Drug Guide

Generic Name

Sevoflurane

Brand Names Ultane, Sojourn

Classification

Therapeutic: Inhalation anesthetic

Pharmacological: Volatile anesthetic agent

FDA Approved Indications

  • Induction and maintenance of anesthesia in adult and pediatric patients

Mechanism of Action

Sevoflurane acts primarily by enhancing the activity of GABA_A receptors, resulting in increased chloride ion influx and hyperpolarization of nerve cells, leading to CNS depression and anesthesia.

Dosage and Administration

Adult: Induction typically using 1-2 MAC (minimum alveolar concentration) with adjustments based on patient response. Maintenance doses vary accordingly.

Pediatric: Similar dosing, with titration based on age, weight, and clinical response.

Geriatric: Use lower initial concentrations due to increased sensitivity; titrate carefully.

Renal Impairment: No specific dose adjustment; monitor for emergence phenomena.

Hepatic Impairment: No specific dose adjustment; caution advised.

Pharmacokinetics

Absorption: Rapidly absorbed through the lungs following inhalation.

Distribution: Widely distributed, crossing the blood-brain barrier to effect anesthesia.

Metabolism: Minimal metabolic breakdown (~2-5%), primarily via CYP2E1 in the liver.

Excretion: Primarily exhaled unchanged via the lungs.

Half Life: Approximately 15-30 minutes for elimination

Contraindications

  • Known hypersensitivity to sevoflurane or other halogenated anesthetics

Precautions

  • Malignant hyperthermia susceptibility
  • History of genetic conditions affecting metabolism
  • Risk of hypotension and respiratory depression
  • Use with caution in patients with increased intracranial pressure

Adverse Reactions - Common

  • Hypotension (Common)
  • Delayed emergence (Common)
  • Nausea and vomiting (Common)

Adverse Reactions - Serious

  • Malignant hyperthermia (Rare)
  • Arrhythmias (Rare)
  • Respiratory depression (Rare)

Drug-Drug Interactions

  • Other CNS depressants may enhance sedative effects
  • Nitrous oxide co-administration can influence anesthetic potency

Drug-Food Interactions

N/A

Drug-Herb Interactions

N/A

Nursing Implications

Assessment: Monitor vital signs, oxygenation, and level of consciousness; assess for malignant hyperthermia symptoms.

Diagnoses:

  • Risk for hypotension
  • Altered breathing pattern
  • Potential for allergic reaction

Implementation: Ensure proper scavenging systems to prevent occupational exposure; titrate dose to clinical response.

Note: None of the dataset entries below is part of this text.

(* ===== verification/FramePoolPm.v ===== *)
(** * The frame pool of vm.c, implemented by pm.c

    The physical memory manager of Pm.v, on one core and for one calling
    thread, satisfies the interface [FramePool] against which Vm.v is proved.
    The file also gives a small kernel heap satisfying [KernelHeap], used to run
    the model on concrete inputs. *)

From S2P Require Import Prelude SegTree SimpleQueue ThreadState Mutex Pm Vm.
From Stdlib Require Import ZArith Lia.
From stdpp Require Import base gmap list tactics numbers.

#[local] Open Scope Z_scope.

Section pool.
Context {S : Type} {FA : FrameAlloc S}.
Context (cpu me n : Z).
Context (me_tid : 0 <= me) (cpu_id : 0 <= cpu) (some_frames : 0 < n)
  (in_space : Pm.USER_MEM_START + (cpu + 1) * n * Pm.PAGE_SIZE <= 2 ^ 32).

Definition addr (i : Z) : Z := Pm.frame_addr n cpu i.

Definition pool_rep (st : Pm.pm_state S) (F : gset Z) (left : Z) : Prop :=
  exists I pending, Pm.pm_ok cpu st I pending /\ Pm.num_free_frames_per_core st = n /\
    F = set_map addr I /\ left = Z.of_nat (size I) - pending.

Lemma n_bound : n <= 2 ^ 20.
Proof. unfold Pm.USER_MEM_START, Pm.PAGE_SIZE in in_space. nia. Qed.

Lemma addr_inj i j : 0 <= i < n -> 0 <= j < n -> addr i = addr j -> i = j.
Proof. intros Hi Hj E. by destruct (Pm.frame_addr_inj n cpu cpu i j cpu_id cpu_id Hi Hj in_space in_space E). Qed.

Lemma addr_range i : 0 <= i < n -> 16777216 <= addr i < 2 ^ 32 /\ addr i mod 4096 = 0.
Proof.
  intros Hi. unfold addr. rewrite Pm.frame_addr_eq by done. unfold Pm.USER_MEM_START, Pm.PAGE_SIZE in *.
  split; [nia|]. replace (16777216 + (cpu * n + i) * 4096) with (0 + (4096 + (cpu * n + i)) * 4096) by lia.
  by rewrite Z.mod_add.
Qed.

Lemma set_map_size (I : gset Z) : (forall i, i ∈ I -> 0 <= i < n) -> size (set_map addr I : gset Z) = size I.
Proof.
  intros Hr. induction I as [|i I Hi IH] using set_ind_L; [by rewrite set_map_empty, !size_empty|].
  rewrite set_map_union_L, set_map_singleton_L, !size_union, !size_singleton, IH.
  - done.
  - intros j Hj. apply Hr. set_solver.
  - set_solver.
  - intros x Hx Hx'. apply elem_of_singleton in Hx as ->. apply elem_of_map in Hx' as (j & E & Hj).
    apply Hi. assert (i = j) as -> by (apply addr_inj; [apply Hr; set_solver|apply Hr; set_solver|done]). done.
Qed.

Lemma index_bound (I : gset Z) : (forall i, i ∈ I -> 0 <= i < n) -> Z.of_nat (size I) <= n.
Proof.
  intros Hr. assert (I ⊆ list_to_set (seqZ 0 n)) as Hs.
  { intros i Hi. apply elem_of_list_to_set, elem_of_seqZ. specialize (Hr i Hi). lia. }
  apply subseteq_size in Hs. rewrite size_list_to_set, length_seqZ in Hs by apply NoDup_seqZ. lia.
Qed.

#[global] Program Instance pm_pool : FramePool (Pm.pm_state S) := {|
  fp_get := Pm.get_frames_raw 1 cpu me;
  fp_free := Pm.free_frames_raw cpu me;
  fp_reserve := Pm.reserve_frames cpu;
  fp_unreserve := Pm.unreserve_frames cpu;
  fp_frame := fun f => exists i, 0 <= i < n /\ f = addr i;
  fp_rep := pool_rep
|}.
Next Obligation. intros f (i & Hi & ->). by apply addr_range. Qed.
Next Obligation.
  intros st F left (I & p & Hok & Hn & -> & ->). rewrite set_map_size.
  - destruct Hok. lia.
  - intros i Hi. rewrite <- Hn. by apply (Pm.pm_range _ _ _ _ Hok).
Qed.
Next Obligation.
  intros st F left (I & p & Hok & Hn & -> & ->) Hl.
  assert (Hr : forall i, i ∈ I -> 0 <= i < n) by (intros i Hi; rewrite <- Hn; by apply (Pm.pm_range _ _ _ _ Hok)).
  rewrite set_map_size in Hl by done. pose proof n_bound.
  destruct (Pm.get_frames_ok cpu me st I p 1 me_tid Hok ltac:(lia) ltac:(lia)) as (st' & Hf & Hres).
  rewrite decide_False in Hres by (intros ->; rewrite size_empty in Hl; pose proof (Pm.pm_pending _ _ _ _ Hok); rewrite size_empty in *; lia).
  destruct Hres as (i & Hi & _ & R & _ & Hok'). exists (addr i), st'. rewrite Hn in R. split; [done|].
  split; [exists i; split; [by apply Hr|done]|]. split; [by apply elem_of_map_2|].
  exists (I ∖ {[i]}), (p - 1). split; [apply Hok'; lia|]. split; [by rewrite (proj1 Hf)|]. split.
  - apply set_eq. intros x. rewrite elem_of_difference, !elem_of_map, elem_of_singleton. split.
    + intros [(j & -> & Hj) Hne]. exists j. split; [done|]. apply elem_of_difference. split; [done|].
      rewrite elem_of_singleton. by intros ->.
    + intros (j & -> & [Hj Hne]%elem_of_difference). split; [by exists j|]. intros E. apply Hne, elem_of_singleton.
      apply addr_inj; auto.
  - rewrite Pm.size_remove by done. lia.
Qed.
Next Obligation.
  intros st F left f (I & p & Hok & Hn & -> & ->) (i & Hi & ->) Hni.
  assert (HiI : i ∉ I) by (intros H; apply Hni; by apply elem_of_map_2).
  destruct (Pm.free_frames_ok cpu me st I p i me_tid Hok ltac:(by rewrite Hn) HiI) as (st' & R & Hok' & Hf).
  rewrite Hn in R. exists st'. split; [done|]. exists ({[i]} ∪ I), (p + 1). split; [done|].
  split; [by rewrite (proj1 Hf)|]. split; [by rewrite set_map_union_L, set_map_singleton_L|].
  rewrite Pm.size_add by done. lia.
Qed.
Next Obligation.
  intros st F left k (I & p & Hok & Hn & -> & ->) Hk.
  assert (Hb : Z.of_nat (size I) <= n) by (apply index_bound; intros i Hi; rewrite <- Hn; by apply (Pm.pm_range _ _ _ _ Hok)).
  pose proof n_bound. destruct (Pm.reserve_ok cpu st I p k Hok ltac:(lia) Hk) as (st' & Hf & Hres). exists st'.
  case_decide; destruct Hres as [R Hok']; (split; [done|]).
  - exists I, (p + k). split; [done|]. split; [by rewrite (proj1 Hf)|]. split; [done|]. lia.
  - exists I, p. split; [done|]. split; [by rewrite (proj1 Hf)|]. done.
Qed.
Next Obligation.
  intros st F left k (I & p & Hok & Hn & -> & ->) Hk Hle.
  assert (Hr : forall i, i ∈ I -> 0 <= i < n) by (intros i Hi; rewrite <- Hn; by apply (Pm.pm_range _ _ _ _ Hok)).
  rewrite set_map_size in Hle by done. pose proof (index_bound I Hr). pose proof n_bound.
  destruct (Pm.unreserve_ok cpu st I p k Hok ltac:(lia) ltac:(lia)) as (st' & R & Hok' & Hf).
  exists st'. split; [done|]. exists I, (p - k). split; [done|]. split; [by rewrite (proj1 Hf)|]. split; [done|]. lia.
Qed.
End pool.

(** ** A kernel heap handing out a given list of pages *)

Record page_heap := mk_heap { spare : list Z; in_use : gset Z }.

Definition heap_alloc : M page_heap Z := fun h =>
  match spare h with
  | [] => Ok (0, h)
  | a :: l => Ok (a, mk_heap l ({[a]} ∪ in_use h))
  end.
Definition heap_free (a : Z) : M page_heap unit := fun h =>
  if decide (a ∈ in_use h) then Ok (tt, mk_heap (a :: spare h) (in_use h ∖ {[a]})) else Fault.

Definition heap_ok (h : page_heap) (A : gset Z) : Prop :=
  in_use h = A /\ NoDup (spare h) /\
  forall a, a ∈ spare h \/ a ∈ A -> 0 < a < 16777216 /\ a mod 4096 = 0 /\ ~ (a ∈ spare h /\ a ∈ A).

#[global] Program Instance page_heap_kheap : KernelHeap page_heap := {|
  smemalign := heap_alloc;
  sfree := heap_free;
  kh_malloc := fun h => Ok (1, h);
  kh_mfree := fun _ h => Ok (tt, h);
  kh_rep := heap_ok
|}.
Next Obligation.
  intros h A (Hu & Hnd & Hr). unfold heap_alloc. destruct (spare h) as [|a l] eqn:E.
  - exists 0, h. split; [done|]. left. split; [done|]. split; [done|]. rewrite E. done.
  - destruct (Hr a ltac:(left; set_solver)) as (Ha & Hm & Hd). apply list.NoDup_cons in Hnd as [Hal Hnd].
    eexists a, _. split; [done|]. right. split; [done|]. split; [done|]. split; [intros ?; apply Hd; split; [set_solver|done]|].
    split; [simpl; by rewrite Hu|]. split; [done|]. simpl. intros b Hb.
    rewrite elem_of_union, elem_of_singleton in *. destruct (decide (b = a)) as [->|Hne]; [split; [done|]; split; [done|]; tauto|].
    destruct (Hr b) as (? & ? & Hd'); [rewrite elem_of_cons; tauto|]. rewrite elem_of_cons in Hd'. split; [done|]. split; [done|]. tauto.
Qed.
Next Obligation.
  intros h A a (Hu & Hnd & Hr) Ha. unfold heap_free. rewrite decide_True by (by rewrite Hu).
  eexists. split; [done|]. split; [simpl; by rewrite Hu|]. simpl.
  destruct (Hr a ltac:(by right)) as (Har & Ham & Hd). split; [apply NoDup_cons_2; [tauto|done]|].
  intros b. rewrite elem_of_cons, elem_of_difference, elem_of_singleton. intros Hb.
  destruct (decide (b = a)) as [->|Hne]; [split; [done|]; split; [done|]; tauto|].
  destruct (Hr b) as (? & ? & Hd'); [tauto|]. split; [done|]. split; [done|]. tauto.
Qed.
Next Obligation. intros h A H. by exists 1, h. Qed.
Next Obligation. intros h A a H. by exists h. Qed.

Evaluation: Assess patient recovery, consciousness level, and vital stability post-anesthesia.

Patient/Family Teaching

  • Report any chest pain, muscle rigidity, or fever immediately during or after anesthesia.
  • Follow instructions regarding activity restrictions post-surgery.
  • Understand that nausea or dizziness may occur temporarily.

Special Considerations

Black Box Warnings:

  • Precaution for malignant hyperthermia in susceptible individuals

Genetic Factors: Genetic susceptibility to malignant hyperthermia due to RYR1 mutations.

Lab Test Interference: None significant.

Overdose Management

Signs/Symptoms: Hypotension, arrhythmias, hyperthermia, muscle rigidity.

Treatment: Discontinue sevoflurane immediately; provide supportive care, administer dantrolene for malignant hyperthermia, ensure adequate cooling and hydration.

Storage and Handling

Storage: Store tightly closed in a cool, dry place away from heat and flames.

Stability: Stable under recommended storage conditions; check manufacturer's expiration date.

This guide is for educational purposes only and is not intended for clinical use.